After signing the Geneva Accords, he left the forests of the East and went to the Joint Armistice Commission in Phung Hiep and Sa Dec. He spoke French and participated in the struggle to implement the agreement with the French, holding the rank of company commander. He requested to stay in the South to fight, but the decision required him to relocate because his cover had been blown.

Returning from the battlefield to the North, he was sent to study in the Soviet Union. Once there, because he hadn't completed high school, he had to continue his studies in the Russian high school equivalency program before being allowed to attend university.

From a soldier, Professor Ham Duong became a Bachelor of Linguistics and then the first PhD in Experimental Phonetics in our country under the guidance of the renowned Professor Reformatski at Professor Artjumov's laboratory (MGU). A bold pioneer in new fields, he was an early adopter of applied linguistics, specializing in aphasia, developing expertise in neurolinguistics, and successfully defending his doctoral thesis (1984) at the laboratory of the famous Professor V. Ivanov (MGU). He became the first director of the University's Center for Asian and Pacific Studies before returning to the South with a deep affection for the South and its soldiers, bearing the insignia of "The impregnable fortress of the Fatherland"in his capacity as a professor at the University of Ho Chi Minh City.

Professor's scientific contribution was bringing the latest information on linguistic science to the country's linguistics during a time before the country opened up to the world. He pioneered in approaching new issues and imparted them to his students: Language and Information, Applied Linguistics, the linguistics of N. Chomsky, and especially pathological linguistics, neurolinguistics, etc.

The teacher's most outstanding characteristic was his straightforwardness and strong determination in everything he did, big or small. Once he decided on a task, he would see it through to completion.
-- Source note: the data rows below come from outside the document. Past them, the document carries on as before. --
(* ===== verification/UserLib.v ===== *)
(** The user library below every program: [user/src/lib.rs] and
    [user/src/syscall.rs].

    [_start] reads its arguments from the memory [exec] laid out, through the page
    table of the process, as user code does; the wrappers put the number and the
    arguments of a call into the registers the kernel's dispatch takes them from. *)
From S2P Require Import Prelude Address FrameAllocator PageTable UserBytes Pipe Pid MemorySet UserSpace UserMem ElfLoad.
From S2P Require Import Process Lifecycle Exec Signal ExecSpec ForkSpec ProcessTree.
From S2P Require Import BlockCache DiskWords Bitmap Layout Codecs Mfs Vfs FsFormat Files FileCalls Syscalls OpenSpec.

(** ** Loads of user code *)

Section loads.
Context {T : Type} `{FrameAllocator T}.

Definition user_load8 (satp va : Z) : M (mem T) Z :=
  let! o := translate_va (from_token satp) (VirtAddr.from_usize va) in
  let! pa := unwrap o in
  let! m := get in
  ret (phys_byte m pa).
Fixpoint user_load (satp va : Z) (n : nat) : M (mem T) (list Z) :=
  match n with
  | O => ret []
  | S n => let! b := user_load8 satp va in let! bs := user_load satp (u64 (va + 1)) n in ret (b :: bs)
  end.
He left behind a legacy of deep respect for many generations of students.

For me, the image that will always remain of my teacher is that of a charming intellectual with a very modern style and a rugged soldier with "the moon hanging over the gun barrel."
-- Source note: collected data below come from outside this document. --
(* ===== verification/Start.v ===== *)
(** Start-up: [rust_main] of [os/src/main.rs] and [mm::init] of [os/src/mm/mod.rs].

    The parts proved separately meet here: the frame allocator gets the memory
    above the image, the kernel space maps the image to itself, the block device
    takes its queue frames, the file system is opened and the first process runs.
    The driver crate is a parameter: the runs of pages it asks [dma_alloc] for. *)
From S2P Require Import Prelude Address FrameAllocator PageTable UserBytes Pipe Pid MemorySet UserSpace KernelSpace UserMem Dma ElfLoad.
From S2P Require Import Process Lifecycle Exec Signal ExecSpec ForkSpec Trampoline ProcessTree.
From S2P Require Import BlockCache DiskWords Bitmap Layout Mfs Vfs FsInv FsBlocks FsFiles FsGrow FsSpec FsDirs FsCreate FsFormat Files FileCalls FileSpec Diagnostics OpenSpec FileRound Syscalls ExecCall Trap BootSpec.

Section start.
Context {St C F : Type} `{BlockStore St} `{Firmware C} `{LogFacade F} (facade0 : F) (LOG : option (list Z)).
Context (env : boot) (elf_parse : list Z -> option ElfFile) (k : linker) (requests : list Z).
I remember most vividly my teacher's words: "I am a soldier who became an intellectual, and you intellectuals must become soldiers" (1965).

PROFESSOR, DOCTOR OF SCIENCE, OUTSTANDING TEACHER NGUYEN HAM DUONG

  • Year of birth: 1930.
  • Year of death: 1992.
  • Hometown: Nam Dinh.
  • I graduated with a degree in Linguistics from Lomonosov University (Soviet Union) in 1960.
  • Received a PhD in Linguistics from Lomonosov University (Soviet Union) in 1963.
  • Received a PhD in Linguistics from Lomonosov University (Soviet Union) in 1984.
  • He was awarded the title of Associate Professor in 1984.
  • He was awarded the title of Professor in 1991.
  • Awarded the title of Excellent Teacher in 1990.
  • Period of service at the school: 1963-1990.

+ Workplace:

Faculty of Literature, Hanoi University

Department of Linguistics, University of Social Sciences and Humanities.
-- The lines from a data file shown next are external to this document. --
(* ===== verification/Shell.v ===== *)
(** The user shell: [user/src/bin/user_shell.rs].

    A user program is a tree of the calls it makes to the user library, each with what
    follows every result.  A string is the list of its characters, all below 256
    since the shell reads bytes; [as_str] gives its bytes.  The text of one [print!]
    is one event, however many writes the formatting makes of it. *)
From stdpp Require Import pretty.
From S2P Require Import Prelude FdMap.

(** ** Programs

    [Waitpid] is the library's function, which comes back once the child has ended;
    [exit_code] is what it stores.  [Exit] and a successful [Exec] do not come back.
    [Panicked]: the panic handler of the library prints a message and loops forever.
    [Builtin] stands for the built-in commands that are only text and self-tests. *)
Inductive prog (A : Type) :=
  | Done (a : A)
  | Panicked
  | Say (fd : Z) (text : list Z) (k : prog A)
  | Open (path : list Z) (flags : Z) (k : Z -> prog A)
  | Close (fd : Z) (k : Z -> prog A)
  | Dup (fd : Z) (k : Z -> prog A)
  | Pipe (k : Z -> Z -> prog A)
  | Fork (k : Z -> prog A)
  | Exec (path : list Z) (args : list (list Z)) (k : Z -> prog A)
  | Waitpid (pid : Z) (k : Z -> Z -> prog A)
  | Exit (exit_code : Z)
  | Getpid (k : Z -> prog A)
  | Time (k : Z -> prog A)
  | Builtin (args : list (list Z)) (k : prog A).
Arguments Done {A} a.
Arguments Panicked {A}.
Arguments Say {A} fd text k.
Arguments Open {A} path flags k.
Arguments Close {A} fd k.
Arguments Dup {A} fd k.
Arguments Pipe {A} k.
Arguments Fork {A} k.
Arguments Exec {A} path args k.
Arguments Waitpid {A} pid k.
Arguments Exit {A} exit_code.
Arguments Getpid {A} k.
Arguments Time {A} k.
Arguments Builtin {A} args k.

Fixpoint pbind {A B} (m : prog A) (f : A -> prog B) : prog B :=
  match m with
  | Done a => f a
  | Panicked => Panicked
  | Say fd text k => Say fd text (pbind k f)
  | Open path flags k => Open path flags (fun r => pbind (k r) f)
  | Close fd k => Close fd (fun r => pbind (k r) f)
  | Dup fd k => Dup fd (fun r => pbind (k r) f)
  | Pipe k => Pipe (fun a b => pbind (k a b) f)
  | Fork k => Fork (fun r => pbind (k r) f)
  | Exec path args k => Exec path args (fun r => pbind (k r) f)
  | Waitpid pid k => Waitpid pid (fun r c => pbind (k r c) f)
  | Exit c => Exit c
  | Getpid k => Getpid (fun r => pbind (k r) f)
  | Time k => Time (fun r => pbind (k r) f)
  | Builtin args k => Builtin args (pbind k f)
  end.
Notation "'let*' x := m 'in' k" := (pbind m (fun x => k)) (at level 10, x binder, m at level 100, k at level 200) : rust_scope.
Notation "m ;;* k" := (pbind m (fun _ => k)) (at level 199, right associativity) : rust_scope.

Definition say (fd : Z) (text : list Z) : prog unit := Say fd text (Done tt).
Definition user_open (path : list Z) (flags : Z) : prog Z := Open path flags Done.
Definition user_close (fd : Z) : prog Z := Close fd Done.
Definition user_dup (fd : Z) : prog Z := Dup fd Done.
Definition user_pipe : prog (Z * Z) := Pipe (fun a b => Done (a, b)).
Definition user_fork : prog Z := Fork Done.
Definition user_exec (path : list Z) (args : list (list Z)) : prog Z := Exec path args Done.
Definition user_waitpid (pid : Z) : prog (Z * Z) := Waitpid pid (fun r c => Done (r, c)).
(** [assert!], [assert_eq!], [unwrap] *)
Definition passert (b : bool) : prog unit := if b then Done tt else Panicked.
Definition punwrap {A} (o : option A) : prog A := match o with Some a => Done a | None => Panicked end.
Fixpoint pfor {A} (l : list A) (body : A -> prog unit) : prog unit :=
  match l with [] => Done tt | x :: l => body x ;;* pfor l body end.

(** ** Text *)

Definition LF : Z := 0x0a.
Definition CR : Z := 0x0d.
Definition DL : Z := 0x7f.
Definition BS : Z := 0x08.
Definition C_RESET : list Z := 0x1b :: bytes_of "[0m".
Definition C_BOLD : list Z := 0x1b :: bytes_of "[1m".
Definition C_RED : list Z := 0x1b :: bytes_of "[31m".
Definition C_GREEN : list Z := 0x1b :: bytes_of "[32m".
Definition C_YELLOW : list Z := 0x1b :: bytes_of "[33m".
Definition C_CYAN : list Z := 0x1b :: bytes_of "[36m".

Definition colored (text color : list Z) : list Z := color ++ text ++ C_RESET.
Definition user_print (text : list Z) : prog unit := say 1 (as_str text).
Definition user_println (text : list Z) : prog unit := say 1 (as_str (text ++ [LF])).
Definition print_prompt : prog unit := user_print (colored (bytes_of ">> ") (C_BOLD ++ C_CYAN)).
Definition eprintln_error (msg : list Z) : prog unit :=
  say 2 (as_str (colored (bytes_of "Error: " ++ msg) C_RED)) ;;* say 2 [LF].
Definition println_success (msg : list Z) : prog unit := user_println (colored msg C_GREEN).
Definition println_warning (msg : list Z) : prog unit := user_println (colored msg C_YELLOW).

(** [trim_end_matches] of the zero character *)
Fixpoint drop_nul (l : list Z) : list Z := match l with 0 :: l => drop_nul l | l => l end.
Definition trim_nul (l : list Z) : list Z := rev (drop_nul (rev l)).
(** [str::split] of one character *)
Fixpoint split_on (sep : Z) (l : list Z) : list (list Z) :=
  match l with
  | [] => [[]]
  | c :: l =>
      if c =? sep then [] :: split_on sep l
      else match split_on sep l with p :: ps => (c :: p) :: ps | [] => [[c]] end
  end.
(** [parse::<i32>] *)
Definition digit (c : Z) : option Z := if (48 <=? c) && (c <=? 57) then Some (c - 48) else None.
Definition digits (l : list Z) : option Z :=
  match l with
  | [] => None
  | _ => foldl (fun o c => n ← o; d ← digit c; Some (n * 10 + d)) (Some 0) l
  end.
Definition parse_i32 (l : list Z) : option Z :=
  n ← match l with 45 :: l => Z.opp <$> digits l | 43 :: l => digits l | l => digits l end;
  if (- 2 ^ 31 <=? n) && (n <? 2 ^ 31) then Some n else None.

(** ** Command lines *)

Record ProcessArguments := { input : list Z; output : list Z; args_copy : list (list Z) }.

(** The first [sym] among the arguments, with the one after it, taken out.  None: there
    is no argument after it, and the index panics. *)
Definition redirect (sym : Z) (args : list (list Z)) : option (list Z * list (list Z)) :=
  match find_index (fun a => bool_decide (a = [sym; 0])) args with
  | None => Some ([], args)
  | Some idx => name ← args !! (idx + 1)%nat; Some (name, take idx args ++ drop (idx + 2) args)
  end.
(** [args_addr] points at the strings of [args_copy] and ends with a null pointer. *)
Definition ProcessArguments_new (command : list Z) : option ProcessArguments :=
  let args := (fun arg => arg ++ [0]) <$> filter (fun arg => arg <> []) (split_on 32 command) in
  '(input, args) ← redirect 60 args;
  '(output, args) ← redirect 62 args;
  Some {| input := input; output := output; args_copy := args |}.

Definition is_empty {A} (l : list A) : bool := match l with [] => true | _ => false end.
(** Only the ends of a pipeline may be redirected. *)
Definition valid (l : list ProcessArguments) : bool :=
  (length l =? 1)%nat ||
  forallb (fun x => x) (imap (fun i p =>
    if (i =? 0)%nat then is_empty (output p)
    else if (i =? length l - 1)%nat then is_empty (input p)
    else is_empty (output p) && is_empty (input p)) l).

(** ** Built-in commands *)

Definition builtins : list (list Z) :=
  bytes_of <$> ["help"; "exit"; "pwd"; "echo"; "clear"; "history"; "ps"; "time"; "sleep"; "test"; "version"; "ls"; "programs"]%string.

Definition builtin_exit (args : list (list Z)) : prog unit :=
  let code := match args with _ :: a :: _ => default 0 (parse_i32 (trim_nul a)) | _ => 0 end in
  println_success (bytes_of "Goodbye! Exiting with code " ++ decimal code) ;;*
  Exit code.
Definition builtin_pwd : prog unit := user_println (bytes_of "/").
(** [join] *)
Fixpoint join (sep : list Z) (l : list (list Z)) : list Z :=
  match l with [] => [] | [x] => x | x :: l => x ++ sep ++ join sep l end.
Definition builtin_echo (args : list (list Z)) : prog unit :=
  if (1 <? length args)%nat then user_println (join [32] (trim_nul <$> drop 1 args)) else user_println [].
Definition builtin_history : prog unit :=
  println_warning (bytes_of "Command history is not implemented yet.") ;;*
  user_println (bytes_of "This feature would require persistent storage.").
Definition builtin_ps : prog unit :=
  user_println (colored (bytes_of "Process Information:") C_BOLD) ;;*
  let* p := Getpid Done in
  user_println (bytes_of "  PID: " ++ decimal p) ;;*
  user_println (bytes_of "  Name: user_shell") ;;*
  user_println (bytes_of "  Status: Running") ;;*
  user_println (LF :: bytes_of "Note: Full process list requires kernel support.").
Definition builtin_time : prog unit :=
  let* current_time := Time Done in
  user_println (bytes_of "System uptime: " ++ decimal current_time ++ bytes_of " ms") ;;*
  let seconds := current_time ÷ 1000 in
  let minutes := seconds ÷ 60 in
  let hours := minutes ÷ 60 in
  if 0 <? hours then
    user_println (bytes_of "Formatted: " ++ decimal hours ++ bytes_of "h " ++ decimal (Z.rem minutes 60) ++ bytes_of "m "
      ++ decimal (Z.rem seconds 60) ++ bytes_of "s")
  else if 0 <? minutes then
    user_println (bytes_of "Formatted: " ++ decimal minutes ++ bytes_of "m " ++ decimal (Z.rem seconds 60) ++ bytes_of "s")
  else user_println (bytes_of "Formatted: " ++ decimal seconds ++ bytes_of "s").
Definition builtin_version : prog unit :=
  user_println (colored (bytes_of "NimlothOS Shell v1.2") (C_BOLD ++ C_CYAN)) ;;*
  user_println (bytes_of "Built with: Rust (no_std)") ;;*
  user_println (bytes_of "Features: Pipeline, Redirection, Built-in Commands") ;;*
  user_println (bytes_of "Architecture: RISC-V") ;;*
  user_println (bytes_of "License: Educational Use").

Definition execute_builtin_command (args : list (list Z)) : prog bool :=
  match args with
  | [] => Done false
  | a :: _ =>
      let cmd := trim_nul a in
      let named s := bool_decide (cmd = bytes_of s) in
      if named "exit"%string then builtin_exit args ;;* Done true
      else if named "pwd"%string then builtin_pwd ;;* Done true
      else if named "echo"%string then builtin_echo args ;;* Done true
      else if named "history"%string then builtin_history ;;* Done true
      else if named "ps"%string then builtin_ps ;;* Done true
      else if named "time"%string then builtin_time ;;* Done true
      else if named "version"%string then builtin_version ;;* Done true
      else if bool_decide (cmd ∈ builtins) then Builtin args (Done true)
      else Done false
  end.

(** ** Pipelines *)

Definition RDONLY : Z := 0.
Definition WRONLY : Z := 1.
Definition CREATE : Z := 2 ^ 9.

(** A descriptor takes the place of descriptor [target]: [close(target)], a [dup] that
    must give [target], and the original closed. *)
Definition redirect_to (target fd : Z) : prog unit :=
  let* _ := user_close target in
  let* d := user_dup fd in
  passert (d =? target) ;;*
  let* _ := user_close fd in Done tt.

(** The child of command [i] of [n]. *)
Definition open_redirect (what : string) (path : list Z) (flags target : Z) : prog unit :=
  if is_empty path then Done tt
  else
    let* fd := user_open path flags in
    if fd =? -1 then eprintln_error (bytes_of what ++ trim_nul path) ;;* Exit (-4)
    else redirect_to target fd.
Definition child (i n : nat) (pipes_fd : list (Z * Z)) (p : ProcessArguments) : prog unit :=
  open_redirect "when opening input file: " (input p) RDONLY 0 ;;*
  open_redirect "when opening output file: " (output p) (Z.lor CREATE WRONLY) 1 ;;*
  (if (0 <? i)%nat then
     let* _ := user_close 0 in
     let* ends := punwrap (pipes_fd !! (i - 1)%nat) in
     let* d := user_dup ends.1 in
     passert (d =? 0)
   else Done tt) ;;*
  (if (i <? n - 1)%nat then
     let* _ := user_close 1 in
     let* ends := punwrap (pipes_fd !! i) in
     let* d := user_dup ends.2 in
     passert (d =? 1)
   else Done tt) ;;*
  pfor pipes_fd (fun e => let* _ := user_close e.1 in let* _ := user_close e.2 in Done tt) ;;*
  let* path := punwrap (args_copy p !! 0%nat) in
  let* r := user_exec path (args_copy p) in
  if r =? -1 then eprintln_error (bytes_of "when executing: " ++ trim_nul path) ;;* Exit (-4)
  else Panicked.

Fixpoint make_pipes (n : nat) (pipes_fd : list (Z * Z)) : prog (list (Z * Z)) :=
  match n with
  | O => Done pipes_fd
  | S n => let* e := user_pipe in make_pipes n (pipes_fd ++ [e])
  end.
Fixpoint spawn (i n : nat) (pipes_fd : list (Z * Z)) (l : list ProcessArguments) (children : list Z) : prog (list Z) :=
  match l with
  | [] => Done children
  | p :: l =>
      let* pid := user_fork in
      if pid =? 0 then child i n pipes_fd p ;;* Done children
      else spawn (S i) n pipes_fd l (children ++ [pid])
  end.
Fixpoint reap (children : list Z) : prog unit :=
  match children with
  | [] => Done tt
  | pid :: children =>
      let* r := user_waitpid pid in
      passert (pid =? r.1) ;;*
      reap children
  end.
Definition run_pipeline (l : list ProcessArguments) : prog unit :=
  let n := length l in
  let* pipes_fd := make_pipes (n - 1) [] in
  let* children := spawn 0 n pipes_fd l [] in
  pfor pipes_fd (fun e => let* _ := user_close e.1 in let* _ := user_close e.2 in Done tt) ;;*
  reap children.

(** A line that is not empty. *)
Definition run_line (line : list Z) : prog unit :=
  let* l := punwrap (mapM ProcessArguments_new (split_on 124 line)) in
  if negb (valid l) then eprintln_error (bytes_of "Invalid command: Inputs/Outputs cannot be correctly binded!")
  else
    let* handled := match l with [p] => execute_builtin_command (args_copy p) | _ => Done false end in
    if handled then Done tt else run_pipeline l.

(** One turn of the loop of [main]: a character typed after [line]. *)
Definition shell_turn (line : list Z) (c : Z) : prog (list Z) :=
  if (c =? LF) || (c =? CR) then
    user_println [] ;;*
    (if is_empty line then Done tt else run_line line) ;;*
    print_prompt ;;*
    Done []
  else if (c =? BS) || (c =? DL) then
    if is_empty line then Done line
    else user_print [BS] ;;* user_print [32] ;;* user_print [BS] ;;* Done (removelast line)
  else user_print [c] ;;* Done (line ++ [c]).

(** The loop of [main] over what is typed. *)
Fixpoint session (line : list Z) (typed : list Z) : prog (list Z) :=
  match typed with
  | [] => Done line
  | c :: typed => let* line := shell_turn line c in session line typed
  end.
+ Management position: Head of the Department of Linguistics (1973-1978).

  • Main research areas: Experimental Phonetics; Neurolinguistics.
  • Notable scientific works:

Vietnamese tones through experimental phonetic research. (MGU, 1963).

Neurolinguistics and Aphasia(Aphazia) (MGU 1983).

Phonetics of the Tay and Nung languages ​​through field research.(co-authors(1966-1969).